For reasons I can understand, the usual lead man, Mr Serwadda, occasionally pays attention to what I write in this column. In his absence, Mr Tumwine decided to comment on the little essay I had written for that Sunday, “Why do Pentecostal Preachers Desperately Love – and Hate – Witch doctors?”
The job was astonishing. Sunday Monitor readers who happened to listen to Impact FM must have thought Mr Tumwine was referring to a different article, and in a different newspaper.
Sorry, Mr Tumwine, my article had nothing to do with the plain crook using the pulpit to (directly) target the bank accounts of his or her gullible followers by pretending to mysteriously know their financial secrets.
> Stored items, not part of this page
(** [HttpGateway::run], up to its first await. *)
Definition gateway_run (allowed : bytes) (req : HttpRequest) : HandlerPhase :=
  match origin_rejection allowed (hq_origin req) with
  | Some response => Answered response
  | None =>
      match split_path (hq_path req) with
      | None => Answered (MkHttpResponse 404 (error_body "Invalid route. Expected URL format: /{service}/{method}"))
      | Some (service, method) =>
          match hq_method req with
          | Get => invoke_start service method (params_to_json (parse_query_string (hq_querystring req)))
          | Post => ReadingBody service method
          | OtherMethod => Answered (MkHttpResponse 405 (error_body "Method not allowed. Use GET or POST."))
          end
      end
  end.

(** [get_or_create]: the look, with the view built when there is none, ... *)
Definition cache_look (service method : bytes) (params : Value) (st : HttpGatewayState) : HandlerPhase * HttpGatewayState :=
  match gs_cache st !! service with
  | Some proxy => (Calling service method params proxy, st)
  | None =>
      match gs_factories st !! service with
      | None => (Answered (MkHttpResponse 404 (error_body (unknown_service service))), st)
      | Some factory =>
          let (proxy, x) := call_factory factory (gs_world st) in
          (Storing service method params proxy, MkGatewayState (gs_factories st) (gs_cache st) x (gs_calls st))
      end
  end.

(** ... and the insertion, which keeps the view another handler stored meanwhile. *)
Definition cache_store (service : bytes) (proxy : Invoker) (st : HttpGatewayState) : HttpGatewayState :=
  MkGatewayState (gs_factories st)
    (match gs_cache st !! service with
     | Some _ => gs_cache st
     | None => <[service := proxy]> (gs_cache st)
     end) (gs_world st) (gs_calls st).
(** What holds of a call: [dropped] is whether its handler may have dropped the
    stream, [acc] the answers accepted for it, [rd] what was read. *)
Definition call_ok (dropped pending : Prop) (acc rd : list Value) (oc : option (C Value)) : Prop :=
  match oc with
  | None => acc = [] ∧ rd = [] ∧ ¬ pending
  | Some c =>
      cv_capacity (ch_view c) = None ∧ answer_shape acc ∧
      (¬ dropped → rd ++ cv_queue (ch_view c) = acc) ∧
      (pending → Forall is_next acc ∧ (¬ dropped → cv_closed (ch_view c) = false)) ∧
      (¬ pending → cv_closed (ch_view c) = true)
  end.

Record gw_inv (dropped : nat → Prop) (r : GwRun (C:=C)) : Prop := {
  gi_size entries : ng_bridge (gr_gateway r) = Some entries → (size entries ≤ MAX_PENDING_CALLS)%nat;
  gi_inj entries cid1 cid2 j : ng_bridge (gr_gateway r) = Some entries →
    entries !! cid1 = Some j → entries !! cid2 = Some j → cid1 = cid2;
  gi_call j : call_ok (dropped j) (pending_call j (gr_gateway r)) (of_call j (gr_accepted r))
    (of_call j (gr_read r)) (ng_channels (gr_gateway r) !! j)
}.

Lemma call_ok_iff D (P Q : Prop) acc rd oc : (P ↔ Q) → call_ok D P acc rd oc → call_ok D Q acc rd oc.
Proof. unfold call_ok. destruct oc; naive_solver. Qed.

Lemma call_ok_close (D P Q : Prop) acc rd c c' (b : bool) :
  close_only c c' b → (b = true ↔ P) → ¬ Q → call_ok D P acc rd (Some c) → call_ok D Q acc rd (Some c').
Proof.
  unfold close_only. intros Hc Hb HQ (Hcap & Hsh & Hq & Hp & Hn). unfold call_ok. rewrite Hc. simpl.
  split_and!; try done. intros _. destruct b; [by rewrite orb_true_r|].
  rewrite Hn by naive_solver. done.
Qed.

Lemma of_call_entry j k v : of_call j [(k, v)] = if decide (k = j) then [v] else [].
Proof. unfold of_call. simpl. by case_decide. Qed.

Lemma gw_inv_same D r g :
  ng_bridge g = ng_bridge (gr_gateway r) → ng_channels g = ng_channels (gr_gateway r) →
  gw_inv D r → gw_inv D (MkGwRun (gr_accepted r ++ []) (gr_read r ++ []) g).
Proof.
  intros Hb Hc [Hs Hi Hok]. rewrite !app_nil_r. split; simpl; rewrite ?Hb, ?Hc; try done.
  intros j. eapply call_ok_iff; [|apply Hok]. unfold pending_call. by rewrite Hb.
Qed.

(** Dropping the bridge closes every call it still held. *)
Lemma gw_inv_release D r g :
  ng_bridge g = None ∨ ng_bridge g = Some ∅ →
  ng_channels g = (match ng_bridge (gr_gateway r) with
                   | Some entries => close_all entries (ng_channels (gr_gateway r))
                   | None => ng_channels (gr_gateway r)
                   end) →
  gw_inv D r → gw_inv D (MkGwRun (gr_accepted r ++ []) (gr_read r ++ []) g).
Proof.
  intros Hb Hc [Hs Hi Hok]. rewrite !app_nil_r.
  assert (Hnone : ∀ entries cid, ng_bridge g = Some entries → entries !! cid = None).
  { intros entries cid He. destruct Hb as [Hb|Hb]; rewrite Hb in He; simplify_eq. done. }
  assert (Hnp : ∀ j, ¬ pending_call j g).
  { intros j (entries & cid & He & Hl). by rewrite (Hnone _ _ He) in Hl. }
  split; simpl.
  - intros entries He. destruct Hb as [Hb|Hb]; rewrite Hb in He; simplify_eq. rewrite map_size_empty. lia.
  - intros entries c1 c2 j He Hl. by rewrite (Hnone _ _ He) in Hl.
  - intros j. specialize (Hok j). rewrite Hc. unfold pending_call in Hok at 1.
    destruct (ng_bridge (gr_gateway r)) as [entries|] eqn:He.
    + pose proof (close_all_lookup entries (ng_channels (gr_gateway r)) j) as Hl.
      destruct (ng_channels (gr_gateway r) !! j) as [c|], (close_all _ _ !! j) as [c'|]; try done.
      * destruct Hl as (b & Hv & Hin). eapply (call_ok_close _ _ _ _ _ _ _ b); [done| |done|done].
        rewrite <- Hin. naive_solver.
      * simpl in *. naive_solver.
    + eapply call_ok_iff; [|done]. split; [naive_solver|by intros []%Hnp].
Qed.
(** C9. A caller cannot tell where a service runs: the call of a proxy drives the
    implementation of the process, whose future ends with a stream of [l]; the
    same call of a consumer's proxy publishes one request, at most once, and a
    provider of the service hands it to the same method with the same arguments,
    whose task, on whatever threads, pushes samples that the consumer reads as
    [l] ([Empty] read as the end). *)
Theorem location_transparent (nested : Scratch → Scratch) tracing th model service_impl m args src l bs timeout p
    (st : ConsumerPorts (C:=C) (P:=P) (T:=T) (E:=E) (W:=W)) cell :
  ids_distinct (numbered_methods model) → m ∈ numbered_methods model → rm_oneway m.2 = false →
  archive (MkRequest m.1 args) = Some bs → bs ≠ [] → encodes_all (T:=T) (E:=E) →
  let fut := impl_call service_impl (rm_fn_name m.2) args in
  resolves fut src → yields src l → rx_grammar l = true →
  (∃ ctx p1,
     proxy_method (M:=CallEmitter W) nested base tracing th (provide model service_impl) m args timeout p st cell =
       (LocalCall ctx fut, p1, st, cell) ∧
     ∃ fut', completes (local_call_poll ctx th) fut src fut') ∧
  let '(header, tx, p2, st2) := call_begin th (SERVICE model) (method_id_of (rm_fn_name m.2)) p st in
  let (r, st3) := call_publish base header tx bs timeout st2 in
  proxy_method (M:=CallEmitter W) nested base tracing th (consume model ∅).1 m args timeout p st cell =
    (Answered (match r with Ok slot => CallStream slot | Err e => ErrorStream e end), p2, st3, Some bs) ∧
  bus_delivered (cp_bus st3) = bus_delivered (cp_bus st) ++ match r with Ok _ => [(header, bs)] | Err _ => [] end ∧
  ∃ ctx, ∀ entered (table : gmap Z (ServiceDispatcher task (CallEmitter W))) sv,
    table !! sr_id (SERVICE model) = Some (native_dispatcher pc model service_impl) →
    (let (token, hub) := register_call (h_correlation_id header) (sv_hub sv) in
     handle_request (T:=T) (E:=E) base pr entered table header bs sv =
       ([], run_or_spawn base pr entered
              (inl (cancellable (h_correlation_id header) token (MkGenTask (Calling ctx fut) header))) (set_hub sv hub))) ∧
    ∀ ths, ∃ n s (samples : CollectEmitter),
      completes (gen_run ths) (0%nat, (Calling ctx fut, [])) () (n, (s, samples)) ∧
      relay (T:=T) (E:=E) samples = (map wire_view l, existsb is_terminal l).
Proof.
  intros Hd Hin Hone Harch Hne Henc fut Hr Hy Hg. split.
  { destruct tracing; unfold proxy_method; simpl.
    - destruct (call_context_local _ _ _ th p) as [ctx p1]. exists (Some ctx), p1. split; [done|by apply local_call_completes].
    - exists None, p. split; [done|by apply local_call_completes]. }
  unfold call_begin. pose proof (request_header_fields th (SERVICE model) (method_id_of (rm_fn_name m.2)) p st) as Hf.
  destruct (request_header _ _ _ p st) as [[header p2] st1] eqn:Hrh. simpl in Hf.
  set (st2 := set_handlers _ _). pose proof (call_publish_delivers header (length (cp_slots st1)) bs timeout st2) as Hdel.
  destruct (call_publish base header _ bs timeout st2) as [r st3] eqn:Hcp.
  assert (Hbus : cp_bus st2 = cp_bus st).
  { unfold st2. simpl. unfold request_header in Hrh. destruct (outgoing_trace th p) as [tr q].
    destruct (header_request _ _ _ q) as [h q']. unfold next_seq in Hrh. by injection Hrh as _ _ <-. }
  split_and!.
  - unfold proxy_method, client_method, serialize_and_call. simpl. rewrite scratch_bytes_spec, Harch.
    unfold native_call, call_begin. rewrite Hrh. fold st2. rewrite Hcp. by destruct r.
  - rewrite Hdel, Hbus. by destruct bs as [|b bs'].
  - destruct Hf as (Hk & Hpv & Hid & Hv & Hm).
    exists (call_context_new header (sm_logical_name model) (rm_fn_name m.2) pc).1. intros entered table sv Ht. split.
    + by apply (generated_request_routed entered table model service_impl m args header bs sv);
        try apply decode_archive.
    + intros ths. by eapply generated_call_served.
Qed.

(** The last element of a list that has a property. *)
Lemma last_with {A} (Q : A → Prop) `{∀ x, Decision (Q x)} (l : list A) x :
  x ∈ l → Q x → ∃ y l1 l2, l = l1 ++ y :: l2 ∧ Q y ∧ ∀ z, z ∈ l2 → ¬ Q z.
Proof.
  intros Hin Hx. induction l as [|a l IH] using rev_ind; [by apply elem_of_nil in Hin|].
  destruct (decide (Q a)) as [Ha|Ha].
  - exists a, l, []. split_and!; [done..|]. by intros z ?%elem_of_nil.
  - apply elem_of_app in Hin as [Hin|Hin]; [|by apply list_elem_of_singleton in Hin as ->].
    destruct (IH Hin) as (y & l1 & l2 & -> & Hy & Hl2). exists y, l1, (l2 ++ [a]). rewrite <- app_assoc.
    split_and!; [done..|]. intros z [Hz|Hz]%elem_of_app; [by apply Hl2|]. by apply list_elem_of_singleton in Hz as ->.
Qed.

(** C15. A method whose id a later one of the service has is never called: the handler
    of the last of those has replaced its own, and every request of it is the wrong
    variant there, answered with a technical error, or with nothing when that last
    one is one-way. *)
Theorem colliding_method_lost model service_impl m1 m2 before after args bs header (emitter : CallEmitter W) :
  (length (sm_methods model) ≤ 256)%nat → numbered_methods model = before ++ m1 :: after →
  m2 ∈ after → method_id_of (rm_fn_name m2.2) = method_id_of (rm_fn_name m1.2) →
  archive (MkRequest m1.1 args) = Some bs →
  h_method_id header = method_id_of (rm_fn_name m1.2) →
  ∃ m between rest, after = between ++ m :: rest ∧
    method_id_of (rm_fn_name m.2) = method_id_of (rm_fn_name m1.2) ∧
    (∀ m', m' ∈ rest → method_id_of (rm_fn_name m'.2) ≠ method_id_of (rm_fn_name m1.2)) ∧
    dispatch (native_dispatcher (M:=CallEmitter W) pc model service_impl) (h_method_id header) header bs emitter =
      (Some (MkDispatched (MkGenTask Finished header : task) (negb (rm_oneway m.2))),
       if rm_oneway m.2 then emitter else reject_undecodable (T:=T) (E:=E) emitter).
Proof.
  intros Hlen Hms Hin Hid Harch ->. set (id := method_id_of (rm_fn_name m1.2)) in *.
  destruct (last_with (λ m, method_id_of (rm_fn_name m.2) = id) after m2 Hin Hid) as (m & between & rest & -> & Hm & Hrest).
  exists m, between, rest. split_and!; [done..|].
  assert (Hne : m1.1 ≠ m.1).
  { pose proof (numbered_distinct model Hlen) as Hnd. rewrite Hms, map_app in Hnd. apply NoDup_app in Hnd as (_ & _ & Hnd).
    apply NoDup_cons in Hnd as [Hnd _]. intros Heq. apply Hnd, list_elem_of_fmap. exists m. set_solver. }
  unfold dispatch, native_dispatcher. rewrite methods_lookup, Hms, filter_app, filter_cons_True by done.
  rewrite filter_app, (filter_cons_True _ m) by done.
  assert (Hnone : filter (has_id id) rest = []).
  { destruct (filter (has_id id) rest) as [|m' l] eqn:Hf; [done|].
    assert (Hm' : m' ∈ filter (has_id id) rest) by (rewrite Hf; left). apply list_elem_of_filter in Hm' as [? ?].
    by destruct (Hrest m'). }
  rewrite Hnone.
  rewrite app_comm_cons, app_assoc, last_snoc. unfold method_entry. apply decode_archive in Harch.
  destruct (rm_oneway m.2); cbn [me_handler me_oneway]; unfold native_oneway_method, native_method; rewrite Harch;
    cbn [rq_variant]; by rewrite (proj2 (Z.eqb_neq _ _) Hne).
Qed.
End transparent.

(** ** A service

    Two methods and a notification over integers: the implementation answers the
    sum of its arguments. *)

Module Sums.

Definition method_fn (name : string) : TraitItem :=
  IFn (MkTraitFn name [ArgPattern; ArgIdent "a" (TyOther "i64")]
         (Some (TyPath [("Observable"%string, Some [GType (TyOther "i64"); GType (TyOther "i64")])]))).

Definition sums_trait (items : list TraitItem) : ItemTrait := MkItemTrait "Sums" [] [] items.

Definition model_of (items : list TraitItem) : ServiceModel :=
  match read attr_default (sums_trait items) with
  | Ok model => model
  | Err _ => MkServiceModel "" "" "" 0 None []
  end.

Definition sums : ServiceModel := model_of [method_fn "sum"; IFn (MkTraitFn "touch" [ArgPattern] None)].
Definition clash : ServiceModel := model_of [method_fn "costarring"; method_fn "liquid"].

#[export] Instance sum_codec : RequestCodec Z := {
  archive r := Some (rq_variant r :: rq_args r);
  decode_aligned bs := match bs with v :: args => Some (MkRequest v args) | [] => None end
}.

#[export] Instance sum_codec_laws : RequestCodecLaws Z.
Proof. by intros [v args] bs [= <-]. Qed.

#[export] Instance sum_impl : ServiceImpl () (Script (Event Z Z)) (Script (Event Z Z)) Z := {
  impl_call _ _ args := MkScript [Ready (Next (fold_right Z.add 0 args)); Pending; Ready Complete];
  fut_poll fut _ := (Ready fut, fut)
}.

#[export] Instance sum_init : ServiceInit () nat := { on_init _ n := (true, S n); dependencies _ := [] }.

#[export] Instance sink : ResponseEmitter (CallEmitter SimBus) := CallEmitter_emit 0 Provider.proc0.

Abbreviation sum_task := (GenTask (Fut:=Script (Event Z Z)) (Src:=Script (Event Z Z)) (T:=Z) (E:=Z)).

Definition dispatcher0 : ServiceDispatcher sum_task (CallEmitter SimBus) := native_dispatcher Provider.proc0 sums ().

Definition clash_dispatcher : ServiceDispatcher sum_task (CallEmitter SimBus) := native_dispatcher Provider.proc0 clash ().

Definition clash_header : RpcHeader :=
  (header_request (method_id_of "costarring") (sr_id (SERVICE clash)) 1 Run.proc0).1.

Abbreviation sum_proxy := (Proxy (I:=()) (Fut:=Script (Event Z Z)) (Src:=Script (Event Z Z)) (T:=Z) (E:=Z) (M:=CallEmitter SimBus)).

Abbreviation sum_node :=
  (Node (I:=()) (Fut:=Script (Event Z Z)) (Src:=Script (Event Z Z)) (T:=Z) (E:=Z) (M:=CallEmitter SimBus) (X:=nat)).

Definition node0 (proxy : sum_proxy) : sum_node := MkNode {[ "sums"%string := proxy ]} (MkHost 0%nat ∅ registry_new).

Definition sums_snapshot : list (string * list string) := [("sums"%string, [])].

Definition sums_initialize : sum_node → list string * result () string * sum_node :=
  initialize_all (node_init Provider.proc0) node_start sums_snapshot.

Definition native_node : sum_node := node0 (provide_with_init (X:=nat) sums ()).
Definition json_node : sum_node := node0 (provide_json sums (λ d, d)).

Definition table0 : gmap Z (ServiceDispatcher sum_task (CallEmitter SimBus)) := {[ sr_id (SERVICE sums) := dispatcher0 ]}.

Definition sum_method : Z * RpcMethod :=
  default (0, MkRpcMethod "" "" [] unit_ty unit_ty unit_ty true) (numbered_methods sums !! 0%nat).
Instead, my article had plenty to do with regular Ugandan pastors (they are increasingly calling themselves “prophets” and “apostles”) who claim to get revelations and instructions directly from God. The accounts (or stories, not bank accounts!) of these divine communications are glorified lies.
At best, the preacher is seeing delusions and hearing voices that are not there – like a schizophrenic – and would therefore do well to visit a psychiatrist. But more likely, the preacher is deliberately telling lies to his congregation to get cheap legitimacy.
Mr Tumwine and his kind may pretend that they have not heard or read it anywhere, but I wrote last Sunday that the witch doctor is in fact doing exactly the same thing when he claims to be in direct communication with the spirits. If he is not mentally ill and therefore innocently hearing false voices, then, like the pastor, he is deliberately lying to the clients who visit his shrine.
To explain the challenges that face his clients, the witch doctor’s diagnosis generally involves the supposed participation of various evil and wronged ancestor spirits, as well as witchcraft.
If you listen to their sermons and advertisements, from the most eminent ones to the lowest frauds of the Samanya grade, the Ugandan Pentecostal cleric’s diagnosis of the challenges of their followers is also often couched in a narrative involving demons and witchcraft.
Mr Tumwine frequently speaks of what he calls “spiritual intelligence” (whatever that means), but he does not want to apply his intellect to understand the mindset that unites him with the witch doctor.
He cannot rise above the stigma that surrounds being associated with witch doctors.
The pastor and the witch doctor really only separate when they come to the solutions they sell to their clients.
The witch doctor finds remedies through appeasing the traditional spirits, dubious as they may be. And the pastor finds remedies by defeating, casting off or destroying the evil spirits using the power of God or Jesus, dubious as their existence may also be.
If Mr Tumwine cannot follow this elementary argument (although of course he has every right to disagree with it), how can we trust him to understand The Bible?